**EXERCISE REQUIREMENTS:**
As the answer, set down the lines below from the one containing "rewrite Hin3 by exact Hj. unfold" through the one containing "revert lo m0.", exactly and inclusively, and no others.

** Opening EXTRACTED INFORMATION block **

(** One pass over [c = a*b; d = a*c; c = a*b; d = a*c]. *)
Lemma fused_pass (xc xa xb xd xa' xc' : ViewContainer) (o1 o2 : Z)
    (A B C D : nat) (block_size : Z) m :
  lv_data (v xc) = C -> lv_data (v xa) = A -> lv_data (v xb) = B ->
  lv_data (v xd) = D -> lv_data (v xa') = A -> lv_data (v xc') = C ->
  C <> A -> C <> B -> D <> A -> D <> B -> D <> C ->
  0 <= o1 -> 1 <= block_size -> o1 + block_size - 1 < size_max ->
  (forall data j, In data [A; B; C; D] -> Z.of_nat j < o1 ->
                  is_Some (cell m data j)) ->
  exists m',
    eval_micro_kernels
      (fused_expression mul (mk_arg [xc; xa; xb] o1) (mk_arg [xd; xa'; xc'] o2))
      block_size m = Some m' /\
    fused_result mul A B C D o1 m m'.
Proof.
  intros EC EA EB ED EA' EC' HCA HCB HDA HDB HDC Ho Hb Hfit Hcells.
  set (v1 := mk_arg [xc; xa; xb] o1). set (v2 := mk_arg [xd; xa'; xc'] o2).
  assert (Hsw : forall k, In k (fused_expression mul v1 v2) -> sitewise k).
  { intros k [<-|[<-|[<-|[<-|[]]]]]; eapply mk_su3_mul_sitewise; reflexivity. }
  rewrite (eval_micro_kernels_one_row (fused_expression mul v1 v2)
             (mk_kernel (mk_su3_mul mul plain) v1) block_size m Hsw eq_refl)
    by assumption.
  rewrite <- untiled_calls. cbn [fused_expression untiled action arg o_sites v1].
  assert (Hext : 0 <= o1 < size_max) by lia.
  (* c = a * b *)
  destruct (su3_action_spec v1 xc xa xb o1 m eq_refl eq_refl eq_refl Hext)
    as (m1 & Hrun1 & Hin1 & Hout1).
  { intros j Hj. rewrite EC, EA, EB. repeat split; apply Hcells;
      simpl; auto. }
  rewrite Hrun1. rewrite EC, EA, EB in *.
  (* d = a * c *)
  destruct (su3_action_spec v2 xd xa' xc' o1 m1 eq_refl eq_refl eq_refl Hext)
    as (m2 & Hrun2 & Hin2 & Hout2).
  { intros j Hj. rewrite ED, EA', EC'.
    rewrite ?(Hout1 A), ?(Hout1 B), ?(Hout1 D) by (intros [? ?]; congruence).
    rewrite Hin1 by exact Hj.
    split; [apply Hcells; simpl; auto|].
    split; [apply Hcells; simpl; auto|].
    apply product_at_defined; apply Hcells; simpl; auto. }
  rewrite Hrun2. rewrite ED, EA', EC' in *.
  (* c = a * b *)
  destruct (su3_action_spec v1 xc xa xb o1 m2 eq_refl eq_refl eq_refl Hext)
    as (m3 & Hrun3 & Hin3 & Hout3).
  { intros j Hj. rewrite EC, EA, EB.
    rewrite ?(Hout2 A), ?(Hout2 B), ?(Hout2 C) by (intros [? ?]; congruence).
    rewrite ?(Hout1 A), ?(Hout1 B), ?(Hout1 D) by (intros [? ?]; congruence).
    rewrite Hin1 by exact Hj.
    split; [apply product_at_defined; apply Hcells; simpl; auto|].
    split; apply Hcells; simpl; auto. }
  rewrite Hrun3. rewrite EC, EA, EB in *.
  (* d = a * c *)
  destruct (su3_action_spec v2 xd xa' xc' o1 m3 eq_refl eq_refl eq_refl Hext)
    as (m4 & Hrun4 & Hin4 & Hout4).
  { intros j Hj. rewrite ED, EA', EC'. rewrite Hin3 by exact Hj.
    rewrite ?(Hout3 A), ?(Hout3 B), ?(Hout3 D) by (intros [? ?]; congruence).
    rewrite Hin2 by exact Hj.
    rewrite ?(Hout2 A), ?(Hout2 B), ?(Hout2 C) by (intros [? ?]; congruence).
    rewrite ?(Hout1 A), ?(Hout1 B), ?(Hout1 D) by (intros [? ?]; congruence).
    assert (HA : is_Some (cell m A j)) by (apply Hcells; simpl; auto).
    assert (HB : is_Some (cell m B j)) by (apply Hcells; simpl; auto).
    split; [|split].
    - apply product_at_defined; [rewrite ?(Hout1 A), ?(Hout1 B), ?(Hout1 D) by (intros [? ?]; congruence);
                                 exact HA|].
      rewrite Hin1 by exact Hj. apply product_at_defined; assumption.
    - exact HA.
    - apply product_at_defined;
        rewrite ?(Hout2 A), ?(Hout2 B), ?(Hout2 C), ?(Hout1 A), ?(Hout1 B), ?(Hout1 D) by (intros [? ?]; congruence); assumption. }
  rewrite Hrun4. rewrite ED, EA', EC' in *.
  exists m4. split; [reflexivity|]. split.
  - intros j Hj. split.
    + rewrite ?(Hout4 A), ?(Hout4 B), ?(Hout4 C) by (intros [? ?]; congruence).
      rewrite Hin3 by exact Hj. unfold product_at.
      rewrite ?(Hout2 A), ?(Hout2 B), ?(Hout2 C), ?(Hout1 A), ?(Hout1 B), ?(Hout1 D) by (intros [? ?]; congruence). reflexivity.
    + rewrite Hin4 by exact Hj. unfold product_at.
      rewrite ?(Hout4 A), ?(Hout4 B), ?(Hout4 C) by (intros [? ?]; congruence). reflexivity.
  - intros data j Hne.
    rewrite Hout4, Hout3, Hout2, Hout1; [reflexivity| | | |];
      intros [E Hj]; apply Hne; split; auto.
Qed.

End Driver.

Lemma fused_passes {V : Type} (mul : V -> V -> V)
    (xc xa xb xd xa' xc' : ViewContainer) (o1 o2 : Z)
    (A B C D : nat) (block_size : Z) (N : nat) (lo : Z) (m m0 : memory V) :
  lv_data (v xc) = C -> lv_data (v xa) = A -> lv_data (v xb) = B ->
  lv_data (v xd) = D -> lv_data (v xa') = A -> lv_data (v xc') = C ->
  C <> A -> C <> B -> D <> A -> D <> B -> D <> C ->
  0 <= o1 -> 1 <= block_size -> o1 + block_size - 1 < size_max ->
  (forall data j, In data [A; B; C; D] -> Z.of_nat j < o1 ->
                  is_Some (cell m0 data j)) ->
  (forall data j, ~ ((data = C \/ data = D) /\ Z.of_nat j < o1) ->
                  cell m0 data j = cell m data j) ->
  (1 <= N)%nat ->
  exists m',
    for_range N lo
      (fun _ =>
         eval_micro_kernels
           (fused_expression mul (mk_arg [xc; xa; xb] o1)
              (mk_arg [xd; xa'; xc'] o2)) block_size) m0 = Some m' /\
    fused_result mul A B C D o1 m m'.
Proof.
  intros EC EA EB ED EA' EC' HCA HCB HDA HDB HDC Ho Hb Hfit.
  revert lo m0. induction N as [|N IH]; intros lo m0 Hcells Hsame HN; [lia|].
  destruct (fused_pass mul xc xa xb xd xa' xc' o1 o2 A B C D block_size m0
              EC EA EB ED EA' EC' HCA HCB HDA HDB HDC Ho Hb Hfit Hcells)
    as (m1 & Hrun & Hres & Hrest).
  assert (Hres1 : fused_result mul A B C D o1 m m1).
  { split.
    - intros j Hj. destruct (Hres j Hj) as [HC HD]. split; [|exact HD].
      rewrite HC. unfold product_at.
      rewrite (Hsame A), (Hsame B) by (intros [[?|?] ?]; congruence).
      reflexivity.
    - intros data j Hne. rewrite Hrest, Hsame by exact Hne. reflexivity. }
  cbn [for_range]. rewrite Hrun.
  destruct N as [|N].
  - exists m1. split; [reflexivity|exact Hres1].
  - apply IH; [| |lia].
    + intros data j Hdata Hj. destruct (Hres j Hj) as [HC HD].
      assert (HA1 : is_Some (cell m1 A j)).
      { rewrite Hrest by (intros [[?|?] ?]; congruence).
        apply Hcells; simpl; auto. }
      assert (HB0 : is_Some (cell m0 B j)) by (apply Hcells; simpl; auto).
      assert (HC1 : is_Some (cell m1 C j)).
      { rewrite HC. apply product_at_defined; [|exact HB0].
        apply Hcells; simpl; auto. }
      destruct Hdata as [<-|[<-|[<-|[<-|[]]]]].
      * exact HA1.
      * rewrite Hrest by (intros [[?|?] ?]; congruence). exact HB0.
      * exact HC1.
      * rewrite HD. apply product_at_defined; assumption.
    + exact (proj2 Hres1).
Qed.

** Closing EXTRACTED INFORMATION block **

**RESPONSE TO THIS TASK:**
      rewrite Hin3 by exact Hj. unfold product_at.
      rewrite ?(Hout2 A), ?(Hout2 B), ?(Hout2 C), ?(Hout1 A), ?(Hout1 B), ?(Hout1 D) by (intros [? ?]; congruence). reflexivity.
    + rewrite Hin4 by exact Hj. unfold product_at.
      rewrite ?(Hout4 A), ?(Hout4 B), ?(Hout4 C) by (intros [? ?]; congruence). reflexivity.
  - intros data j Hne.
    rewrite Hout4, Hout3, Hout2, Hout1; [reflexivity| | | |];
      intros [E Hj]; apply Hne; split; auto.
Qed.

End Driver.

Lemma fused_passes {V : Type} (mul : V -> V -> V)
    (xc xa xb xd xa' xc' : ViewContainer) (o1 o2 : Z)
    (A B C D : nat) (block_size : Z) (N : nat) (lo : Z) (m m0 : memory V) :
  lv_data (v xc) = C -> lv_data (v xa) = A -> lv_data (v xb) = B ->
  lv_data (v xd) = D -> lv_data (v xa') = A -> lv_data (v xc') = C ->
  C <> A -> C <> B -> D <> A -> D <> B -> D <> C ->
  0 <= o1 -> 1 <= block_size -> o1 + block_size - 1 < size_max ->
  (forall data j, In data [A; B; C; D] -> Z.of_nat j < o1 ->
                  is_Some (cell m0 data j)) ->
  (forall data j, ~ ((data = C \/ data = D) /\ Z.of_nat j < o1) ->
                  cell m0 data j = cell m data j) ->
  (1 <= N)%nat ->
  exists m',
    for_range N lo
      (fun _ =>
         eval_micro_kernels
           (fused_expression mul (mk_arg [xc; xa; xb] o1)
              (mk_arg [xd; xa'; xc'] o2)) block_size) m0 = Some m' /\
    fused_result mul A B C D o1 m m'.
Proof.
  intros EC EA EB ED EA' EC' HCA HCB HDA HDB HDC Ho Hb Hfit.
  revert lo m0. induction N as [|N IH]; intros lo m0 Hcells Hsame HN; [lia|].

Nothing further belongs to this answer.